THEATRE REVIEW: Mixed Marriage @ Lyric Theatre, Belfast
ST JOHN Ervine’s 1911 play about sectarian tensions in Belfast is an odd choice to open a new season at the city’s historic theatre. A brittle tragedy, its vision is overwhelmingly dispiriting, focusing on the myopic intransigence of Orangeman Rainey (Marty Maguire) when he discovers that his son (Brian Markey) hopes to marry Nora (Karen Hassan), a Catholic.
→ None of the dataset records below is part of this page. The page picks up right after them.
(* ===== verification/Lifetime.v ===== *)
(** * The life of a connection object

    Connections, their reference counts and the poll manager composed: threads
    that hold references send, close and give references up; the poll thread
    calls back the objects that are registered, through the pointers in
    [callbacks_], without holding a reference. Deleting an object closes its
    descriptor, which the kernel may then hand out again.

    The system uses the operations of Connection.v, Tcpsconn.v ([decref] with
    the heap) and PollMgr.v; what Framing.v is about, the bytes, is left open
    here: [read] and [write] return anything. *)

From S2P Require Import Prelude.
From S2P Require Import Aio.
From S2P Require Import SelectAIO.
From S2P Require Import PollMgr.
From S2P Require Import Connection.
From S2P Require Import Tcpsconn.

Local Open Scope Z_scope.

Module Lifetime.
Import Connection Tcpsconn.

(** A thread with a reference on an object: at large, or inside
    [block_remove_fd], called by [closeconn] or by [send]. *)
Inductive user := Holding (p : nat) | Removing (p : nat).
Definition ptr (u : user) : nat := match u with Holding p | Removing p => p end.

(** [incall]: the object whose callback the poll thread is about to run or
    running. A thread in [block_remove_fd] has the same key in [users] and among
    the removers of the poll manager. *)
Record world := World {
  poll : PollMgr.world;
  mem : tcpsconn;
  users : gmap nat user;
  incall : option nat;
}.

Definition set_poll (w : world) (s : PollMgr.world) : world := World s (mem w) (users w) (incall w).
Definition set_pm (s : PollMgr.world) (p : PollMgr.pollmgr) : PollMgr.world :=
  PollMgr.World p (PollMgr.at_ s) (PollMgr.removers s) (PollMgr.removed s).

(** Requests to the poll manager, up to the wait of a removal. *)
Definition run_req (pm : PollMgr.pollmgr) (fd : Z) (me : nat) (r : poll_req) : outcome PollMgr.pollmgr :=
  match r with
  | AddCallback f => PollMgr.add_callback pm fd f (Z.of_nat me)
  | DelCallback f => PollMgr.del_callback pm fd f
  | BlockRemove => PollMgr.block_remove_begin pm fd
  end.

(** The bookkeeping of the poll manager's world that goes with a request of
    thread [i]. *)
Definition run_user (s : PollMgr.world) (i : nat) (fd : Z) (me : nat) (rs : list poll_req)
  : outcome (PollMgr.world * bool) :=
  match rs with
  | [] => Val (s, false)
  | r :: _ =>
      let! pm := run_req (PollMgr.pm s) fd me r in
      Val (match r with
           | AddCallback _ =>
               (PollMgr.World pm (PollMgr.at_ s) (PollMgr.removers s) (PollMgr.removed s ∖ {[ fd ]}), false)
           | DelCallback _ => (set_pm s pm, false)
           | BlockRemove =>
               (PollMgr.World pm (PollMgr.at_ s) (<[i := (fd, false)]> (PollMgr.removers s)) (PollMgr.removed s),
                true)
           end)
  end.

(** The descriptor the poll thread is at, and what follows it. *)
Definition current (pl : PollMgr.place) : option (Z * PollMgr.place) :=
  match pl with
  | PollMgr.Calling (fd :: rs) ws => Some (fd, PollMgr.Calling rs ws)
  | PollMgr.Calling [] (fd :: ws) => Some (fd, PollMgr.Calling [] ws)
  | _ => None
  end.
Definition reading (pl : PollMgr.place) : bool :=
  match pl with PollMgr.Calling (_ :: _) _ => true | _ => false end.

Definition move (s : PollMgr.world) (pl : PollMgr.place) : PollMgr.world :=
  PollMgr.World (PollMgr.pm s) pl (PollMgr.removers s) (PollMgr.removed s).

(** What the poll thread does by itself, in the order of its loop. *)
Inductive own_step : PollMgr.world -> PollMgr.world -> Prop :=
| own_top p p' b m d :
    PollMgr.wait_top p = (p', b) ->
    own_step (PollMgr.World p PollMgr.AtTop m d)
             (PollMgr.World p' PollMgr.BeforeCopy (PollMgr.signal_all b m) d)
| own_copy s : PollMgr.at_ s = PollMgr.BeforeCopy ->
    own_step s (move s (PollMgr.InSelect (SelectAIO.wait_snapshot (PollMgr.aio_ (PollMgr.pm s)))))
| own_select p sn ans p' rs ws m d :
    PollMgr.wait_end p sn ans = Val (p', rs, ws) ->
    own_step (PollMgr.World p (PollMgr.InSelect sn) m d)
             (PollMgr.World p' (if bool_decide (rs = [] /\ ws = []) then PollMgr.AtTop
                                else PollMgr.Calling rs ws) m d)
| own_skip s fd pl : current (PollMgr.at_ s) = Some (fd, pl) -> PollMgr.callee (PollMgr.pm s) fd = None ->
    own_step s (move s pl)
| own_round s : PollMgr.at_ s = PollMgr.Calling [] [] -> own_step s (move s PollMgr.AtTop).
Belfast-born Ervine (1883-1971) remains a minor Northern Irish playwright and Mixed Marriage is not a particularly inspiring work. Indeed, it is hard to understand why anyone would wish to revive it. For all the threat of violence and loss, it crucially lacks the vibration of dramatic tension. Ervine’s script falls flat, lags, seems stilted where it should ring true. Worse, it struggles under the burden of the playwright’s ideological bias. On too many occasions Ervine seems to betray personal sympathies rather than retaining the necessary artistic distance and ambiguity. Joyce imagined the artist’s relationship to his work as one that keeps personal gripes outside the flow of pure creative expression. As he describes in A Portrait of the Artist as a Young Man, the artist “like the God of the creation, remains within or behind or beyond or above his handiwork, invisible, refined out of existence, indifferent, paring his fingernails”. Ervine doesn’t manage this melting away of ego; Mixed Marriage feels loaded with pro-Union bias; anti-Catholic, anti-nationalist sentiments are repeated, in this reviewer’s opinion, with loaded, excessive emphasis. At times this felt less like dramatic art than clumsy unionist propaganda, the deriding of the ‘Papish’ altogether unpalatable and adding nothing to the characterisation of Mr Rainey after the umpteenth repetition.
Director Jimmy Fay does his best to find ways to give the play new life and deserves credit for his efforts, imaginatively choosing to incorporate a figure representing the spectre of Home Rule in this pre-partition Ireland, and using a trippy rewind sequence that points to Mr Rainey’s fears about Catholic dominion - a veiled Nora symbolising Mariolatry, moves hauntingly across a darkened stage.
But no amount of directorial inventiveness can give this staid script legs.
Katie Tumelty’s no-nonsense house wife, spirited, warmly realised, a voice of reason and a champion of Protestant-Catholic unity at hearth and dinner table, is this production’s triumph.
But, alas, her wisdom is drowned out by sectarian invective and violence. Most reprehensibly, the denouement offers no solution to or redemption from the ancient hatreds that continue to trouble and polarise Ulster. Do we gain anything by staging plays like this or have we begun to fetishise sectarian conflict, allowing it to become the dominant theme of our culture and our discourse?